Before getting married, Tram Anh and Kakita had many frank discussions about their shared concerns, including income, future housing plans, spending habits, having children, and raising them. After reaching an agreement, they informed their families, prepared financially, and underwent pre-marital health checkups and care. "Before getting married, I made it a habit to observe my boyfriend very carefully, to see if his personality was compatible with mine. I was also ready to show my true self to him. Although I got married quite young, I don't think it was hasty, because we were well prepared from both sides. Three years of dating was enough time for my husband and I to understand each other. That's why, from the time we were dating until we moved in together, there wasn't a clear boundary for changes in our personalities and feelings," Tram Anh confided.

The female translator spends time outlining both short-term and long-term plans for her family. According to her, whether marrying a foreigner or a Vietnamese person, preparation is necessary, and marriage should only truly proceed when both parties have reached a mutual agreement. Many young people marry prematurely in haste, without thorough understanding, leading to short-lived or even painful marriages. Tram Anh and her husband see this as a cautionary tale to build their own happiness.

Bạn trẻ chăm chút hôn nhân - Ảnh 2.

Lam Minh Thanh's small family. (Photo provided by the subject)

Sharing leads to lasting happiness.

Many young people understand that marriage is a significant turning point. Being ready to enter married life also means knowing how to temper one's ego, not just living for oneself, but also knowing how to love one's partner and build happiness together.

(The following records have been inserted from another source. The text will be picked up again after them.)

(* ===== verification/State.v ===== *)
(** Membership state, [src/state.go]: the node table, the alive, suspect and
    dead handlers, refutation, suspicion timers, push/pull merging and the
    reaping of dead nodes.

    [Memberlist] holds the fields of the Go struct that these handlers use,
    in records by the mutex-protected group they belong to. Each handler is
    what runs in one critical section of [nodeLock], so handlers interleave as
    whole steps. A [*nodeState] is a location of the heap [t_heap], shared by
    the list [t_nodes] and the map [t_nodeMap]; a [*suspicion] is a location
    of [tt_heap]. [None] is the nil dereference in the broadcast queue, which
    the theorems rule out. [now] is the clock as the handler reads it. *)

From S2P Require Import Prelude Msgpack Wire Treap Timing Queue NetAddr Nodes Events Packet.

(** ** Configuration *)

(** The fields of [Config] the handlers read. The alive delegate is its
    verdict on a node; the other delegates are notified through the event
    queue, so only their presence matters. *)
Record Config := MkConfig {
  c_Name : string;
  c_ProtocolVersion : Z;
  c_DelegateProtocolVersion : Z;
  c_DelegateProtocolMin : Z;
  c_DelegateProtocolMax : Z;
  c_SuspicionMult : Z;
  c_SuspicionMaxTimeoutMult : Z;
  c_ProbeInterval : Z;
  c_GossipToTheDeadTime : Z;
  c_DeadNodeReclaimTime : Z;
  c_CIDRsAllowed : list IPNet;
  c_Alive : option (Node -> bool);
  c_Events : bool;
  c_Conflict : bool;
}.

Definition ProtocolVersionMin : Z := 1.
Definition ProtocolVersionMax : Z := 5.

Definition BuildVsnArray (c : Config) : slice :=
  Some (map z2b [ProtocolVersionMin; ProtocolVersionMax; c_ProtocolVersion c;
                 c_DelegateProtocolMin c; c_DelegateProtocolMax c; c_DelegateProtocolVersion c]).

(** ** State *)

Record nodeTable := Table {
  t_heap : gmap Z nodeState;
  t_next : Z;
  t_nodes : list Z;
  t_nodeMap : gmap string Z;
  t_numNodes : Z;
}.

(** A suspicion and what its callback closes over. *)
Record pendingTimer := PendingTimer {
  p_susp : suspicion;
  p_node : string;
  p_changeTime : Z;
  p_k : Z;
}.

(** Removing a timer from [tt_nodeTimers] does not stop it; [tt_firing] are
    the callbacks that were started and have not yet taken [nodeLock]. *)
Record timerTable := Timers {
  tt_heap : gmap Z pendingTimer;
  tt_next : Z;
  tt_nodeTimers : gmap string Z;
  tt_firing : list Z;
}.

Definition nilState : nodeState := MkNodeState (newNode "" None 0 None StateAlive) 0 zeroTime.

(** The node state behind a pointer. *)
Definition deref (t : nodeTable) (l : Z) : nodeState := default nilState (t_heap t !! l).

Definition setNode (t : nodeTable) (l : Z) (s : nodeState) : nodeTable :=
  Table (<[l := s]> (t_heap t)) (t_next t) (t_nodes t) (t_nodeMap t) (t_numNodes t).

Definition clearTimer (tt : timerTable) (name : string) : timerTable :=
  Timers (tt_heap tt) (tt_next tt) (delete name (tt_nodeTimers tt)) (tt_firing tt).

Section State.
Context {G : Type} {RG : Rand G} {ML : MathLog} (cfg : Config).

Record Memberlist := MkMemberlist {
  m_incarnation : Z;
  m_leave : bool;
  m_shutdown : bool;
  m_awareness : awareness;
  m_table : nodeTable;
  m_timers : timerTable;
  m_broadcasts : TransmitLimitedQueue memberlistBroadcast;
  m_finished : list memberlistBroadcast;  (* [Finished] calls, in order *)
  m_events : eventQueue;
  m_rng : G;
}.

Implicit Types m : Memberlist.
(* ===== verification/Lifecycle.v ===== *)
(** The lifecycle calls of [src/memberlist.go]: announcing the local node,
    updating it, leaving and shutting down, each as the critical sections it
    runs. Waiting for a broadcast or an event is the caller's, after the
    section; the section returns what it waits on. A notify channel and a
    receipt are named by numbers. *)

From S2P Require Import Prelude Msgpack Wire Treap Timing Queue NetAddr Nodes Events Packet State.

Inductive lifecycleError := ErrShutdown | ErrLeft | ErrNoLocalNode.

Section Lifecycle.
Context {G : Type} {RG : Rand G} {ML : MathLog} (cfg : Config).
Implicit Types m : Memberlist (G := G).

(** [setAlive] draws its incarnation number before it takes [nodeLock]. *)
Definition setAliveCommit m (inc : Z) (addr : slice) (port : Z) (meta : slice) (receipt : option Z) (now : Z)
    : option (result lifecycleError unit * Memberlist) :=
  let a := MkAlive inc (c_Name cfg) addr (u16 port) meta (BuildVsnArray cfg) in
  if hasShutdown m then Some (Err ErrShutdown, m)
  else m ← aliveNodeLocked cfg m a None true receipt now; Some (Ok tt, m).

(** The two together, when nothing runs in between. *)
Definition setAlive m (addr : slice) (port : Z) (meta : slice) (receipt : option Z) (now : Z)
    : option (result lifecycleError unit * Memberlist) :=
  let '(inc, m) := nextIncarnation m in setAliveCommit m inc addr port meta receipt now.

(** [UpdateNodeContext]: on success, whether there is a peer to wait for. *)
Definition UpdateNodeContext m (meta : slice) (notify : Z) (receipt : Z) (now : Z)
    : option (result lifecycleError bool * Memberlist) :=
  if hasShutdown m then Some (Err ErrShutdown, m)
  else if hasLeft m then Some (Err ErrLeft, m)
  else
    match nodeAt m (c_Name cfg) with
    | None => Some (Err ErrNoLocalNode, m)
    | Some l =>
        let n := st_Node (stateAt m l) in
        let '(inc, m) := nextIncarnation m in
        let a := MkAlive inc (c_Name cfg) (n_Addr n) (n_Port n) meta (BuildVsnArray cfg) in
        m ← aliveNodeLocked cfg m a (Some notify) true (Some receipt) now;
        Some (Ok (anyAliveLocked cfg m), m)
    end.

(** What [LeaveContext] does once it holds the leave semaphore: an error, a
    retry that waits for the receipt of the first leave, or the leave. *)
Inductive leaveResult :=
| LeaveError (e : lifecycleError)
| LeaveRetry (receipt : option Z)
| LeaveCommitted (receipt : Z) (hasPeers : bool).

Record leaver := Leaver { le_m : Memberlist (G := G); le_receipt : option Z }.

Definition LeaveContext (s : leaver) (receipt : Z) (now : Z) : option (leaveResult * leaver) :=
  let m := le_m s in
  if hasShutdown m then Some (LeaveError ErrShutdown, s)
  else if hasLeft m then Some (LeaveRetry (le_receipt s), s)
  else
    match nodeAt m (c_Name cfg) with
    | None => Some (LeaveError ErrNoLocalNode, s)
    | Some l =>
        let state := stateAt m l in
        let m := set_leave m true in
        let d := MkDead (st_Incarnation state) (st_Name state) (st_Name state) in
        m ← deadNodeLocked cfg m d (Some receipt) now;
        Some (LeaveCommitted receipt (anyAliveLocked cfg m), Leaver m (Some receipt))
    end.

(** Phase 1 of [Shutdown], the teardown. *)
Definition ShutdownFlag m : Memberlist := set_shutdown m true.

(** [timer.Stop()] on each registered timer. *)
Definition stopTimer (h : gmap Z pendingTimer) (id : Z) : gmap Z pendingTimer :=
  match h !! id with
  | None => h
  | Some p =>
      let s := p_susp p in
      <[id := PendingTimer (Suspicion (s_n s) (s_k s) (s_min s) (s_max s) (s_start s) None (s_confirmations s))
                (p_node p) (p_changeTime p) (p_k p)]> h
  end.

(** The critical section of [finishShutdown]: seal the events, stop and drop
    the timers; then wake the dispatcher. *)
Definition finishShutdown m : Memberlist :=
  let tt := m_timers m in
  let m := set_events m (seal (m_events m)) in
  let h := fold_left stopTimer (map snd (map_to_list (tt_nodeTimers tt))) (tt_heap tt) in
  let m := set_timers m (Timers h (tt_next tt) ∅ (tt_firing tt)) in
  set_events m (wake (m_events m)).
End Lifecycle.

At the age of 24, Lam Minh Thanh (from Binh Duong) decided to start a family. Although he and his partner had been together for eight years, they still faced many challenges when entering marriage. At the time of their decision to get married, neither Thanh nor his wife had much savings, so they worked together wholeheartedly to ensure their financial stability.

After two years of marriage, Mr. Thanh and his wife have welcomed their first daughter. Married life has taught him many new lessons; he has had to work much harder to fulfill his responsibilities as both a husband and a father. Since having a child, Mr. Thanh has come to appreciate life and family values ​​even more.

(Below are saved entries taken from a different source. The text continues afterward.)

Definition handle m (i : input) (now : Z) : option Memberlist :=
  match i with
  | InAlive a => aliveNode cfg m a false now
  | InSuspect s => suspectNode cfg m s now
  | InDead d => deadNode cfg m d now
  | InMerge remote => mergeState cfg m remote now
  | InExpire id => Some (expireDue m id now)
  | InCallback k => runCallback cfg m k now
  | InReset => resetNodes cfg m now
  | InDraw => Some (nextIncarnation m).2
  | InAnnounce inc addr port meta receipt => snd <$> setAliveCommit cfg m inc addr port meta receipt now
  | InUpdate meta notify receipt => snd <$> UpdateNodeContext cfg m meta notify receipt now
  | InLeave receipt => (fun r => le_m (snd r)) <$> LeaveContext cfg (Leaver m None) receipt now
  | InShutdown => Some (ShutdownFlag m)
  | InFinish => Some (if m_shutdown m then finishShutdown m else m)
  end.

(** How many broadcasts an input can queue. *)
Definition cost (i : input) : Z :=
  match i with
  | InMerge remote => len remote
  | InExpire _ | InReset | InDraw | InShutdown | InFinish => 0
  | _ => 1
  end.

Definition step m m' : Prop := exists i now, room (cost i) m /\ handle m i now = Some m'.
End System.

(** ** Lemmas: the invariant *)

Lemma NoDup_filter_bool {A} (f : A -> bool) l : NoDup l -> NoDup (List.filter f l).
Proof.
  induction 1 as [|x l Hx Hl IH]; cbn; [constructor|]. destruct (f x); [|done].
  constructor; [|done]. rewrite list_elem_of_In, filter_In, <- list_elem_of_In. tauto.
Qed.

Section Invariant.
Context {G : Type} {RG : Rand G} {RL : RandLaws G} {ML : MathLog} (cfg : Config).
Implicit Types m : Memberlist (G := G).

Lemma newMemberlist_ok aw mult (g : G) : state_ok cfg (newMemberlist aw mult g).
Proof.
  constructor; cbn.
  - constructor; cbn; try done.
    + constructor.
    + intros name l. rewrite lookup_empty. split; [done|]. intros [H _]. by apply not_elem_of_nil in H.
    + intros l H. by apply not_elem_of_nil in H.
  - constructor; cbn; intros *; rewrite ?lookup_empty; try done.
  - unfold members, nodeEntries. cbn. rewrite fmap_empty, lookup_empty. done.
  - apply newQueue_ok.
Qed.

(** *** Timers *)

Lemma expireDue_ok m id now : state_ok cfg m -> state_ok cfg (expireDue m id now).
Proof.
  intros Hok. unfold expireDue, expireTimer. destruct (tt_heap (m_timers m) !! id) as [p|] eqn:Ep; [|done].
  destruct (s_timer (p_susp p)); [|done]. destruct (_ <=? _); [|done].
  destruct Hok as [H1 H2 H3 H4]. constructor; try done. cbn. apply timers_update; try done.
  - right. right. apply elem_of_app. right. by left.
  - intros i Hi. apply elem_of_app. by left.
Qed.

(** Taking a callback off the list matters to the timer it belongs to only. *)
Lemma timers_pop ms tt down i id p :
  timers_ok ms tt down -> tt_firing tt !! i = Some id -> tt_heap tt !! id = Some p ->
  timers_for (fun n => n <> p_node p) ms (Timers (tt_heap tt) (tt_next tt) (tt_nodeTimers tt) (delete i (tt_firing tt))) down.
Proof.
  intros [H1 H2 H3 H4] Hf Hp. constructor; cbn; eauto.
  intros n id' Hid Hn. destruct (H2 n id' Hid I) as (p' & s & Hp' & Hn' & ? & ? & ? & Hd).
  exists p', s. split_and!; try done. destruct Hd as [?|[?|Hd]]; [by left|right; by left|].
  right. right. rewrite (delete_Permutation _ _ _ Hf) in Hd. apply elem_of_cons in Hd as [->|]; [|done]. congruence.
Qed.

Lemma timers_pop_stale ms tt down i id :
  timers_ok ms tt down -> tt_firing tt !! i = Some id ->
  (down = true \/ forall name, tt_nodeTimers tt !! name <> Some id) ->
  timers_ok ms (Timers (tt_heap tt) (tt_next tt) (tt_nodeTimers tt) (delete i (tt_firing tt))) down.
Proof.
  intros [H1 H2 H3 H4] Hf Hs. constructor; cbn; eauto.
  intros n id' Hid _. destruct (H2 n id' Hid I) as (p' & s & Hp' & Hn' & ? & ? & ? & Hd).
  exists p', s. split_and!; try done. destruct Hd as [?|[?|Hd]]; [by left|right; by left|].
  destruct Hs as [?|Hs]; [by left|]. right. right. rewrite (delete_Permutation _ _ _ Hf) in Hd.
  apply elem_of_cons in Hd as [->|]; [|done]. by destruct (Hs n).
Qed.

(** What a callback does: it declares the suspected node dead if the
    suspicion it was started for is the current one, and nothing otherwise. *)
Inductive callback_outcome m (i : nat) (now : Z) : Memberlist -> Prop :=
| callback_none : tt_firing (m_timers m) !! i = None -> callback_outcome m i now m
| callback_stale id m' :
    tt_firing (m_timers m) !! i = Some id ->
    (m_shutdown m = true \/ forall name, tt_nodeTimers (m_timers m) !! name <> Some id) ->
    m' = set_timers m (Timers (tt_heap (m_timers m)) (tt_next (m_timers m)) (tt_nodeTimers (m_timers m))
      (delete i (tt_firing (m_timers m)))) ->
    callback_outcome m i now m'
| callback_dead id p s m0 m' :
    tt_firing (m_timers m) !! i = Some id -> tt_heap (m_timers m) !! id = Some p -> m_shutdown m = false ->
    members m !! p_node p = Some s -> st_State s = StateSuspect -> st_StateChange s = p_changeTime p ->
    m0 = set_timers m (Timers (tt_heap (m_timers m)) (tt_next (m_timers m)) (tt_nodeTimers (m_timers m))
      (delete i (tt_firing (m_timers m)))) ->
    dead_outcome cfg m0 (MkDead (st_Incarnation s) (p_node p) (c_Name cfg)) None now m' ->
    state_ok cfg m' -> callback_outcome m i now m'.

Lemma runCallback_outcome m i now :
  state_ok cfg m -> room 1 m -> exists m', runCallback cfg m i now = Some m' /\ callback_outcome m i now m'.
Proof.
  intros Hok Hr. unfold runCallback. destruct (tt_firing (m_timers m) !! i) as [id|] eqn:Ef.
  2: { exists m. split; [done|]. by apply callback_none. }
  set (m0 := set_timers m _). pose proof (so_timers _ _ Hok) as Htt.
  destruct (tt_heap (m_timers m) !! id) as [p|] eqn:Ep.
  2: { exists m0. split; [done|]. eapply callback_stale; [done| |done]. right. intros name Hn.
       destruct (tk_owner _ _ _ _ Htt _ _ Hn) as (p & Hp & _). congruence. }
  assert (Hown : forall name, tt_nodeTimers (m_timers m) !! name = Some id -> name = p_node p).
  { intros name Hn. destruct (tk_owner _ _ _ _ Htt _ _ Hn) as (p' & Hp & <-). congruence. }
  unfold timerCallback, hasShutdown. cbn [m_shutdown m0 set_timers]. destruct (m_shutdown m) eqn:Ed.
  { exists m0. split; [done|]. eapply callback_stale; [done|by left|done]. }
  change (nodeAt m0 (p_node p)) with (nodeAt m (p_node p)).
  destruct (nodeAt m (p_node p)) as [l|] eqn:El.
  2: { exists m0. split; [done|]. eapply callback_stale; [done| |done]. right. intros name Hn.
       destruct (tk_named _ _ _ _ Htt _ _ Hn I) as (p' & s & _ & _ & Hs & _).
       rewrite (Hown _ Hn), members_lookup, El in Hs. done. }
  change (stateAt m0 l) with (stateAt m l). pose proof (member_at m _ l El) as Hm.
  pose proof (name_at m _ l (so_table _ _ Hok) El) as Hname.
  destruct (bool_decide (st_State (stateAt m l) = StateSuspect) && (st_StateChange (stateAt m l) =? p_changeTime p)) eqn:Ec.
  2: { exists m0. split; [done|]. eapply callback_stale; [done| |done]. right. intros name Hn.
       destruct (tk_named _ _ _ _ Htt _ _ Hn I) as (p' & s & Hp' & _ & Hs & Hst & Hch & _).
       rewrite (Hown _ Hn) in Hs. assert (s = stateAt m l) as -> by congruence.
       assert (p' = p) as -> by congruence. rewrite bool_decide_true in Ec by done.
       by rewrite Hch, Z.eqb_refl in Ec. }
  apply andb_true_iff in Ec as [Es Ech]. apply bool_decide_eq_true in Es. apply Z.eqb_eq in Ech. rewrite Hname.
  set (d := MkDead _ _ _).
  destruct (deadNodeLocked_outcome cfg m0 d None now) as (m' & E & Ho); [apply Hok..|done|].
  exists m'. split; [done|]. eapply callback_dead; try done.
  inversion Ho as [Hm0|s Hm0 Hi|s Hm0 Hi Hdl|l' m2 Hl Hi Hdl Hloc Hleft Href|l' m1 Hl Hi Hdl Hloc Hb]; subst.
  - change (members m0) with (members m) in Hm0. cbn in Hm0. congruence.
  - change (members m0) with (members m) in Hm0. cbn in Hm0, Hi. simplify_eq. lia.
  - change (members m0) with (members m) in Hm0. cbn in Hm0. simplify_eq. unfold DeadOrLeft in Hdl. by rewrite Es in Hdl.
  - cbn in Hloc. destruct (so_local _ _ Hok (stateAt m l)); [by rewrite <- Hloc|done].
  - apply broadcasts_frame in Hb as (E1 & E2 & E3 & _ & _ & _ & _ & Hq & _). apply withEvent_ok.
    apply (replaced_ok cfg m0 (p_node p)); [apply Hok| |apply Hok|done| | |done..].
    + cbn [m_shutdown m0 set_timers]. rewrite Ed. exact (timers_pop _ _ _ i id p Htt Ef Ep).
    + change (nodeAt m (p_node p) = Some l') in Hl. change (stateAt m0 l') with (stateAt m l').
      unfold deadUpdate, st_Name. cbn. apply (name_at m); [apply Hok|done].
    + unfold deadUpdate, st_State, set_State. cbn [st_Node n_State].
      destruct (String.eqb _ _); discriminate.
Qed.

Lemma callback_outcome_ok m i now m' : state_ok cfg m -> callback_outcome m i now m' -> state_ok cfg m'.
Proof.
  intros Hok [|id m0 Hf Hs ->|]; try done. destruct Hok as [H1 H2 H3 H4].
  constructor; try done. by eapply timers_pop_stale.
Qed.

(** *** Reaping *)

Lemma fold_delete {A} (f : A -> string) ls (nm : gmap string Z) name :
  fold_left (fun nm l => delete (f l) nm) ls nm !! name =
  if bool_decide (name ∈ map f ls) then None else nm !! name.
Proof.
  revert nm. induction ls as [|x ls IH]; intros nm; [done|]. cbn [fold_left map]. rewrite IH.
  destruct (decide (f x = name)) as [<-|Hne].
  - rewrite lookup_delete_eq, (bool_decide_true (f x ∈ f x :: map f ls)) by left. by case_bool_decide.
  - rewrite lookup_delete_ne by done. case_bool_decide as E1; case_bool_decide as E2; try done.
    + destruct E2. by right.
    + apply elem_of_cons in E2 as [->|]; done.
Qed.

(** The entries that are kept. *)
Definition unexpired (now : Z) (ms : gmap string nodeState) : gmap string nodeState :=
  filter (fun kv => expired now (c_GossipToTheDeadTime cfg) kv.2 = false) ms.

Lemma timers_unexpired ms tt down now :
  timers_ok ms tt down -> timers_ok (unexpired now ms) tt down.
Proof.
  intros [H1 H2 H3 H4]. constructor; eauto.
  - intros n id Hid _. destruct (H2 n id Hid I) as (p & s & ? & ? & Hs & Hst & ?). exists p, s.
    split_and!; try done; try tauto. apply map_lookup_filter_Some. split; [done|]. cbn.
    unfold expired, DeadOrLeft. by rewrite Hst.
  - intros n s (Hs & _)%map_lookup_filter_Some. by apply H4.
Qed.

Lemma resetNodes_ok m now :
  state_ok cfg m -> exists m', resetNodes cfg m now = Some m' /\ state_ok cfg m' /\
    members m' = unexpired now (members m) /\
    m' = set_rng (set_table m (m_table m')) (m_rng m') /\
    Permutation (t_nodes (m_table m'))
      (List.filter (fun l => negb (expired now (c_GossipToTheDeadTime cfg) (stateAt m l))) (t_nodes (m_table m))).
Proof.
  intros Hok. unfold resetNodes. set (t := m_table m). pose proof (so_table _ _ Hok) as Ht. fold t in Ht.
  destruct (moveDeadNodes_ok (deref t) now (c_GossipToTheDeadTime cfg) (t_nodes t)) as (nodes & k & E & Hpart).
  rewrite E. cbn [mbind option_bind].
  pose proof (shuffleNodes_perm (take k nodes) (m_rng m)) as Hsh.
  destruct (shuffleNodes (take k nodes) (m_rng m)) as [live g]. cbn [fst] in Hsh.
  pose proof (partitioned_take _ _ _ _ Hpart) as Htake. destruct Hpart as (Hp & Hk & Hold).
  assert (Hnd : NoDup nodes) by (rewrite Hp; apply Ht).
  assert (Hsplit : forall l, l ∈ t_nodes t <-> l ∈ live \/ l ∈ drop k nodes).
  { intros l. rewrite <- Hp, <- (take_drop k nodes) at 1. by rewrite elem_of_app, Hsh. }
  assert (Hdisj : forall l, l ∈ live -> l ∈ drop k nodes -> False).
  { intros l. rewrite Hsh. rewrite <- (take_drop k nodes) in Hnd. apply NoDup_app in Hnd as (_ & Hd & _). apply Hd. }
  assert (Hlive : forall l, l ∈ live <-> l ∈ t_nodes t /\ expired now (c_GossipToTheDeadTime cfg) (deref t l) = false).
  { intros l. rewrite Hsh, Htake. rewrite list_elem_of_In, filter_In, <- list_elem_of_In. by rewrite negb_true_iff. }
  set (names := map (fun l => st_Name (deref t l)) (drop k nodes)).
  assert (Hnm : forall name, fold_left (fun nm l => delete (st_Name (deref t l)) nm) (drop k nodes) (t_nodeMap t) !! name =
     if bool_decide (name ∈ names) then None else t_nodeMap t !! name) by (intros; apply fold_delete).
  assert (Hmap : forall name l,
     (if bool_decide (name ∈ names) then None else t_nodeMap t !! name) = Some l <->
     t_nodeMap t !! name = Some l /\ l ∈ live).
  { intros name l. case_bool_decide as Hin.
    - split; [done|]. intros [Hl Hliv]. apply list_elem_of_fmap in Hin as (l' & -> & Hl').
      assert (Hl2 : t_nodeMap t !! st_Name (deref t l') = Some l').
      { apply (to_map _ Ht). split; [by apply Hsplit; right|].
        destruct (to_listed _ Ht l') as [s' Hs']; [by apply Hsplit; right|].
        exists s'. split; [done|]. by rewrite (deref_lookup _ _ _ Hs'). }
      rewrite Hl2 in Hl. injection Hl as ->. by destruct (Hdisj l).
    - split; [|tauto]. intros Hl. split; [done|]. destruct (table_name t name l Ht Hl) as (Hin' & _ & Hname).
      apply Hsplit in Hin' as [?|Hd]; [done|]. destruct Hin. subst name. apply list_elem_of_fmap. eauto. }
  eexists. split; [done|].
  match goal with |- state_ok cfg ?x /\ _ => set (m' := x) end.
  assert (Hms : members m' = unexpired now (members m)).
  { apply map_eq. intros name. apply option_eq. intros s. unfold unexpired. rewrite map_lookup_filter_Some. cbn [snd].
    unfold members at 1. rewrite nodeEntries_lookup. cbn [m' m_table set_rng set_table t_nodeMap].
    rewrite members_lookup. unfold nodeAt. fold t. rewrite Hnm.
    change (deref (Table (t_heap t) _ _ _ _)) with (deref t). split.
    - intros (l & Hl & ->)%fmap_Some. apply Hmap in Hl as [Hl Hliv]. rewrite Hl. split; [done|]. by apply Hlive.
    - intros [(l & Hl & ->)%fmap_Some Hex]. apply fmap_Some. exists l. split; [|done].
      apply Hmap. split; [done|]. apply Hlive. split; [|done]. by apply (table_name t name). }
  assert (Ht' : table_ok (m_table m')).
  { constructor; cbn.
    - rewrite Hsh, Htake. apply NoDup_filter_bool, Ht.
    - intros name l. rewrite Hnm, Hmap, (to_map _ Ht). split; [tauto|]. intros [Hl Hs].
      split; [split; [by apply Hlive|done]|done].
    - intros l Hl. apply (to_listed _ Ht). by apply Hlive.
    - apply Ht.
    - f_equal. unfold len. rewrite Hsh, length_take. rewrite Hp. lia. }
  split_and!.
  - constructor; [done| | |apply Hok].
    + rewrite Hms. apply timers_unexpired, Hok.
    + rewrite Hms. intros s (Hs & _)%map_lookup_filter_Some. by apply Hok.
  - done.
  - done.
  - cbn. by rewrite Hsh, Htake.
Qed.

"The pressures of raising children and finances have somewhat affected our relationship. Of course, we have conflicts, and during those times, I try to be patient, express my perspective to my wife so that we can both understand and resolve the issues together," Thành recounted.

That's also the view of Mr. Tran Chanh Hoang (28 years old, residing in Thu Duc City, Ho Chi Minh City). Before getting married at the age of 26, Mr. Hoang spent time living together with his partner. For him, this can also be considered an important step towards a happy marriage. "That's the decisive moment if a marriage will be sustainable because at that time both partners reveal their personalities and begin to get to know each other in every aspect. No one is perfectly compatible with anyone else; you need to let go of your ego and accept change to achieve harmony," Mr. Hoang explained.

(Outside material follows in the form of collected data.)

Record sound m : Prop := {
  sd_counter : okCounter (m_incarnation m);
  sd_nodes l s : t_heap (m_table m) !! l = Some s -> okState (standingOf m) s;
  sd_queue k b : (k, b) ∈ contents (m_broadcasts m) -> said (standingOf m) (mb_msg b);
}.

(** From [m] to [m'] with [n] draws left. *)
Record kept (n : Z) m m' : Prop := {
  kp_sound : sound m';
  kp_grows : grows (standingOf m) (standingOf m');
  kp_budget : budget (m_incarnation m') n;
}.

(** What a peer's state says of a node, as [mergeNode] reads it. *)
Definition okRemote (v : standing) (r : PushNodeState) : Prop :=
  match toNodeStateType (PNS_State r) with
  | Some StateAlive => okAlive v (MkAlive (PNS_Incarnation r) (PNS_Name r) (PNS_Addr r) (PNS_Port r) (PNS_Meta r) (PNS_Vsn r))
  | Some StateLeft => okDead v (MkDead (PNS_Incarnation r) (PNS_Name r) (PNS_Name r))
  | Some StateDead | Some StateSuspect => okSuspect v (MkSuspect (PNS_Incarnation r) (PNS_Name r) (c_Name cfg))
  | None => True
  end.

Definition okInput m (i : input) : Prop :=
  match i with
  | InAlive a => okAlive (standingOf m) a
  | InSuspect x => okSuspect (standingOf m) x
  | InDead d => okDead (standingOf m) d
  | InMerge remote => Forall (okRemote (standingOf m)) remote
  | InAnnounce inc addr port meta _ => okAlive (standingOf m) (MkAlive inc (c_Name cfg) addr (u16 port) meta (BuildVsnArray cfg))
  | InUpdate meta _ _ => okMeta meta
  | _ => True
  end.

(** How often an input can draw from the counter. *)
Definition draws (i : input) : Z := match i with InDraw => 1 | _ => cost i end.

(** ** Lemmas *)

Lemma said_grows v v' b : grows v v' -> said v b -> said v' b.
Proof.
  intros Hg []; constructor; [by eapply okAlive_grows|by eapply okSuspect_grows|by eapply okDead_grows].
Qed.

Lemma okRemote_grows v v' r : grows v v' -> okRemote v r -> okRemote v' r.
Proof.
  intros Hg. unfold okRemote. destruct (toNodeStateType _) as [[]|];
    [by apply okAlive_grows|by apply okSuspect_grows|by apply okSuspect_grows|by apply okDead_grows|done].
Qed.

Thanks to early planning and sharing, Mr. Hoang's married life is now quite smooth. The young couple diligently saved and made sensible calculations to own their own apartment.

For a lasting bond, there needs to be agreement not just at a particular moment, but throughout life. Life is constantly changing, and it's difficult to guarantee smooth sailing without conflict. This is when listening and understanding are especially crucial. In Tram Anh's family, when disagreements arise or her partner faces challenges, sharing and empathy are the "remedies" to overcome difficulties. She says: "After three years of marriage, I've found that the important elements are love, trust, and understanding. That's the foundation for a couple to go the distance together." The young woman learned how to love her family and how to care for and treat her partner from her mother and other married people around her.